### WHAT IS BEING ASKED
Each entry that follows should be written again verbatim.

### MATERIAL PROVIDED
——————

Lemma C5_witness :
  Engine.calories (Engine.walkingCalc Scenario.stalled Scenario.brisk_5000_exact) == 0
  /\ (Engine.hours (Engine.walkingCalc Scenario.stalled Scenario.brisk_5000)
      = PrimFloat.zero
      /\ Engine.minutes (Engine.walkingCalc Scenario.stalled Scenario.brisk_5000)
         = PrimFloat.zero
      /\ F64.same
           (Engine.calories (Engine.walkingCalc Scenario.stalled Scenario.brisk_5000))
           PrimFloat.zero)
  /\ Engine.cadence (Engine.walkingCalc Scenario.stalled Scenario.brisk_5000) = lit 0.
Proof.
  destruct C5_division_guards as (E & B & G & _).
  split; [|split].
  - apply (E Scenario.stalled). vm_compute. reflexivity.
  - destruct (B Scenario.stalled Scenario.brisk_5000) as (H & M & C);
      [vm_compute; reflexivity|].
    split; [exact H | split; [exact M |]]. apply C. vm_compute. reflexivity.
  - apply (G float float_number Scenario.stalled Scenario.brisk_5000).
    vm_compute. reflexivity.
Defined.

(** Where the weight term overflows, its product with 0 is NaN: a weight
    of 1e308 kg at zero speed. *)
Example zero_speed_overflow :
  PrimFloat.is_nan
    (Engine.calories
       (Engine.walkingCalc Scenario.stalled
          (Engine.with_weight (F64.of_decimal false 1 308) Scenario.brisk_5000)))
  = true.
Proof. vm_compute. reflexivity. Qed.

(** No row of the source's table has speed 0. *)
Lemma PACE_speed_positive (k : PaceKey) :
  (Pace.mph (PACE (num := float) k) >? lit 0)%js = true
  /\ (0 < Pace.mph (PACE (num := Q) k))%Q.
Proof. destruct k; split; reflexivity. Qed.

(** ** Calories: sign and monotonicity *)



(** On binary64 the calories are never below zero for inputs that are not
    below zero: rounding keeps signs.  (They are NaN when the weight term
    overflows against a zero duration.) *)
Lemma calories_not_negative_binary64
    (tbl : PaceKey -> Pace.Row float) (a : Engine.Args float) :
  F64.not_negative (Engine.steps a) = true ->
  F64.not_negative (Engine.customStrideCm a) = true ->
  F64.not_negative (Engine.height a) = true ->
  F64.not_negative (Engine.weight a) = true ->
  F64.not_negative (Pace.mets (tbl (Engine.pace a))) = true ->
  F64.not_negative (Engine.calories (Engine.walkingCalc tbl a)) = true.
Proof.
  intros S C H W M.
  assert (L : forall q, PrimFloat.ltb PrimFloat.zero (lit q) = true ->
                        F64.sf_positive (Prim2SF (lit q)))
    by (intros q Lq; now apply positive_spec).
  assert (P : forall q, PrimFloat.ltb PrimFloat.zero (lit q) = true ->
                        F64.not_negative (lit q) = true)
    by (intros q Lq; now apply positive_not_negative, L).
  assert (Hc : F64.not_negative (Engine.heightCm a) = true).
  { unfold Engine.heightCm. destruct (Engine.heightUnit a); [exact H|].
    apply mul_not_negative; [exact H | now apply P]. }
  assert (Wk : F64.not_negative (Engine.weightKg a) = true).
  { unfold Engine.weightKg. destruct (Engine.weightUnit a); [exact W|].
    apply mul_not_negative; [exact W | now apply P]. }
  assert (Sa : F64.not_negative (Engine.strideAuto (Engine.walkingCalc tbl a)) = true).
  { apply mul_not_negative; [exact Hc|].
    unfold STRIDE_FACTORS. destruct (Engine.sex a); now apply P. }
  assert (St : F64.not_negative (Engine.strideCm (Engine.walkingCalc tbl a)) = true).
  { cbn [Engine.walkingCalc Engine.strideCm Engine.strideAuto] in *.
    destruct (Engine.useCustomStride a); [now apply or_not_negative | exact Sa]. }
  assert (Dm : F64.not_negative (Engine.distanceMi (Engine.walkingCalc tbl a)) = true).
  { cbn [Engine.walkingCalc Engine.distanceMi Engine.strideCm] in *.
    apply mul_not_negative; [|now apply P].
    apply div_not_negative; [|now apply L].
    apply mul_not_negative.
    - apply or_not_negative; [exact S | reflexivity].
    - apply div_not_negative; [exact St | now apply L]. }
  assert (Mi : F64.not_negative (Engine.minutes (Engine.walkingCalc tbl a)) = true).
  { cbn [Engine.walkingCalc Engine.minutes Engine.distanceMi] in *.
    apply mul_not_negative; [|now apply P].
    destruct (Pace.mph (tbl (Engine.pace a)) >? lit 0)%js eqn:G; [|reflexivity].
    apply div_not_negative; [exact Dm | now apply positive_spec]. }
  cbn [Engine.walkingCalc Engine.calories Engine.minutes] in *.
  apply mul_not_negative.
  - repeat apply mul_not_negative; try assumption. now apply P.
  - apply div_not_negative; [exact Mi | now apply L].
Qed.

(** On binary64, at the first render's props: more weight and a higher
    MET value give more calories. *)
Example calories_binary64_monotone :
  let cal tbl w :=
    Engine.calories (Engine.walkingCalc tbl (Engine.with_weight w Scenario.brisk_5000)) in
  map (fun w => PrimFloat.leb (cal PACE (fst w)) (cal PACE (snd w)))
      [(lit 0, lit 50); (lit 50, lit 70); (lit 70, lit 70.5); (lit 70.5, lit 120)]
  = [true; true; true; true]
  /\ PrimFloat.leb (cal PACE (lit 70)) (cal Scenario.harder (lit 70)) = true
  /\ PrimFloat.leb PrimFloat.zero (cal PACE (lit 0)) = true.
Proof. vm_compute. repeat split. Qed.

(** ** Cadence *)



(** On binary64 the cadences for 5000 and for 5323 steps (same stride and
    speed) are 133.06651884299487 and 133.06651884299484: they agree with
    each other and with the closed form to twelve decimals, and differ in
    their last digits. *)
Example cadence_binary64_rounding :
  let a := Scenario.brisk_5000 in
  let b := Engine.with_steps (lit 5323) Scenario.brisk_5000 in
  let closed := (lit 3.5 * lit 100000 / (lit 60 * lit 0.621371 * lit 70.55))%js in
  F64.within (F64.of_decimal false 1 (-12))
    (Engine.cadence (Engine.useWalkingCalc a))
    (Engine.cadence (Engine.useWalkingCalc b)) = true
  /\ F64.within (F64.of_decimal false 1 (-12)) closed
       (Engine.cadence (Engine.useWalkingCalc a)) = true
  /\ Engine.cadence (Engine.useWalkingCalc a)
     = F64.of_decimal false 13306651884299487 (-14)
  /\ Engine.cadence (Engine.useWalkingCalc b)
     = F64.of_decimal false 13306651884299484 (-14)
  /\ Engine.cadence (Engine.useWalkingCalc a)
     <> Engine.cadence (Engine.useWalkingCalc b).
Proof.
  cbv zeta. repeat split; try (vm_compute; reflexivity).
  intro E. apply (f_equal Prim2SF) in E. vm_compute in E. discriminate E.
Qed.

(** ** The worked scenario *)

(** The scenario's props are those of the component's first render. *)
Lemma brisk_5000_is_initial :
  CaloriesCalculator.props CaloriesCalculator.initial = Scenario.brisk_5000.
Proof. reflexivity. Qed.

——————

### ANSWER
Lemma C5_witness :
  Engine.calories (Engine.walkingCalc Scenario.stalled Scenario.brisk_5000_exact) == 0
  /\ (Engine.hours (Engine.walkingCalc Scenario.stalled Scenario.brisk_5000)
      = PrimFloat.zero
      /\ Engine.minutes (Engine.walkingCalc Scenario.stalled Scenario.brisk_5000)
         = PrimFloat.zero
      /\ F64.same
           (Engine.calories (Engine.walkingCalc Scenario.stalled Scenario.brisk_5000))
           PrimFloat.zero)
  /\ Engine.cadence (Engine.walkingCalc Scenario.stalled Scenario.brisk_5000) = lit 0.
Proof.
  destruct C5_division_guards as (E & B & G & _).
  split; [|split].
  - apply (E Scenario.stalled). vm_compute. reflexivity.
  - destruct (B Scenario.stalled Scenario.brisk_5000) as (H & M & C);
      [vm_compute; reflexivity|].
    split; [exact H | split; [exact M |]]. apply C. vm_compute. reflexivity.
  - apply (G float float_number Scenario.stalled Scenario.brisk_5000).
    vm_compute. reflexivity.
Defined.

(** Where the weight term overflows, its product with 0 is NaN: a weight
    of 1e308 kg at zero speed. *)
Example zero_speed_overflow :
  PrimFloat.is_nan
    (Engine.calories
       (Engine.walkingCalc Scenario.stalled
          (Engine.with_weight (F64.of_decimal false 1 308) Scenario.brisk_5000)))
  = true.
Proof. vm_compute. reflexivity. Qed.

(** No row of the source's table has speed 0. *)
Lemma PACE_speed_positive (k : PaceKey) :
  (Pace.mph (PACE (num := float) k) >? lit 0)%js = true
  /\ (0 < Pace.mph (PACE (num := Q) k))%Q.
Proof. destruct k; split; reflexivity. Qed.

(** ** Calories: sign and monotonicity *)



(** On binary64 the calories are never below zero for inputs that are not
    below zero: rounding keeps signs.  (They are NaN when the weight term
    overflows against a zero duration.) *)
Lemma calories_not_negative_binary64
    (tbl : PaceKey -> Pace.Row float) (a : Engine.Args float) :
  F64.not_negative (Engine.steps a) = true ->
  F64.not_negative (Engine.customStrideCm a) = true ->
  F64.not_negative (Engine.height a) = true ->
  F64.not_negative (Engine.weight a) = true ->
  F64.not_negative (Pace.mets (tbl (Engine.pace a))) = true ->
  F64.not_negative (Engine.calories (Engine.walkingCalc tbl a)) = true.
Proof.
  intros S C H W M.
  assert (L : forall q, PrimFloat.ltb PrimFloat.zero (lit q) = true ->
                        F64.sf_positive (Prim2SF (lit q)))
    by (intros q Lq; now apply positive_spec).
  assert (P : forall q, PrimFloat.ltb PrimFloat.zero (lit q) = true ->
                        F64.not_negative (lit q) = true)
    by (intros q Lq; now apply positive_not_negative, L).
  assert (Hc : F64.not_negative (Engine.heightCm a) = true).
  { unfold Engine.heightCm. destruct (Engine.heightUnit a); [exact H|].
    apply mul_not_negative; [exact H | now apply P]. }
  assert (Wk : F64.not_negative (Engine.weightKg a) = true).
  { unfold Engine.weightKg. destruct (Engine.weightUnit a); [exact W|].
    apply mul_not_negative; [exact W | now apply P]. }
  assert (Sa : F64.not_negative (Engine.strideAuto (Engine.walkingCalc tbl a)) = true).
  { apply mul_not_negative; [exact Hc|].
    unfold STRIDE_FACTORS. destruct (Engine.sex a); now apply P. }
  assert (St : F64.not_negative (Engine.strideCm (Engine.walkingCalc tbl a)) = true).
  { cbn [Engine.walkingCalc Engine.strideCm Engine.strideAuto] in *.
    destruct (Engine.useCustomStride a); [now apply or_not_negative | exact Sa]. }
  assert (Dm : F64.not_negative (Engine.distanceMi (Engine.walkingCalc tbl a)) = true).
  { cbn [Engine.walkingCalc Engine.distanceMi Engine.strideCm] in *.
    apply mul_not_negative; [|now apply P].
    apply div_not_negative; [|now apply L].
    apply mul_not_negative.
    - apply or_not_negative; [exact S | reflexivity].
    - apply div_not_negative; [exact St | now apply L]. }
  assert (Mi : F64.not_negative (Engine.minutes (Engine.walkingCalc tbl a)) = true).
  { cbn [Engine.walkingCalc Engine.minutes Engine.distanceMi] in *.
    apply mul_not_negative; [|now apply P].
    destruct (Pace.mph (tbl (Engine.pace a)) >? lit 0)%js eqn:G; [|reflexivity].
    apply div_not_negative; [exact Dm | now apply positive_spec]. }
  cbn [Engine.walkingCalc Engine.calories Engine.minutes] in *.
  apply mul_not_negative.
  - repeat apply mul_not_negative; try assumption. now apply P.
  - apply div_not_negative; [exact Mi | now apply L].
Qed.

(** On binary64, at the first render's props: more weight and a higher
    MET value give more calories. *)
Example calories_binary64_monotone :
  let cal tbl w :=
    Engine.calories (Engine.walkingCalc tbl (Engine.with_weight w Scenario.brisk_5000)) in
  map (fun w => PrimFloat.leb (cal PACE (fst w)) (cal PACE (snd w)))
      [(lit 0, lit 50); (lit 50, lit 70); (lit 70, lit 70.5); (lit 70.5, lit 120)]
  = [true; true; true; true]
  /\ PrimFloat.leb (cal PACE (lit 70)) (cal Scenario.harder (lit 70)) = true
  /\ PrimFloat.leb PrimFloat.zero (cal PACE (lit 0)) = true.
Proof. vm_compute. repeat split. Qed.

(** ** Cadence *)



(** On binary64 the cadences for 5000 and for 5323 steps (same stride and
    speed) are 133.06651884299487 and 133.06651884299484: they agree with
    each other and with the closed form to twelve decimals, and differ in
    their last digits. *)
Example cadence_binary64_rounding :
  let a := Scenario.brisk_5000 in
  let b := Engine.with_steps (lit 5323) Scenario.brisk_5000 in
  let closed := (lit 3.5 * lit 100000 / (lit 60 * lit 0.621371 * lit 70.55))%js in
  F64.within (F64.of_decimal false 1 (-12))
    (Engine.cadence (Engine.useWalkingCalc a))
    (Engine.cadence (Engine.useWalkingCalc b)) = true
  /\ F64.within (F64.of_decimal false 1 (-12)) closed
       (Engine.cadence (Engine.useWalkingCalc a)) = true
  /\ Engine.cadence (Engine.useWalkingCalc a)
     = F64.of_decimal false 13306651884299487 (-14)
  /\ Engine.cadence (Engine.useWalkingCalc b)
     = F64.of_decimal false 13306651884299484 (-14)
  /\ Engine.cadence (Engine.useWalkingCalc a)
     <> Engine.cadence (Engine.useWalkingCalc b).
Proof.
  cbv zeta. repeat split; try (vm_compute; reflexivity).
  intro E. apply (f_equal Prim2SF) in E. vm_compute in E. discriminate E.
Qed.

(** ** The worked scenario *)

(** The scenario's props are those of the component's first render. *)
Lemma brisk_5000_is_initial :
  CaloriesCalculator.props CaloriesCalculator.initial = Scenario.brisk_5000.
Proof. reflexivity. Qed.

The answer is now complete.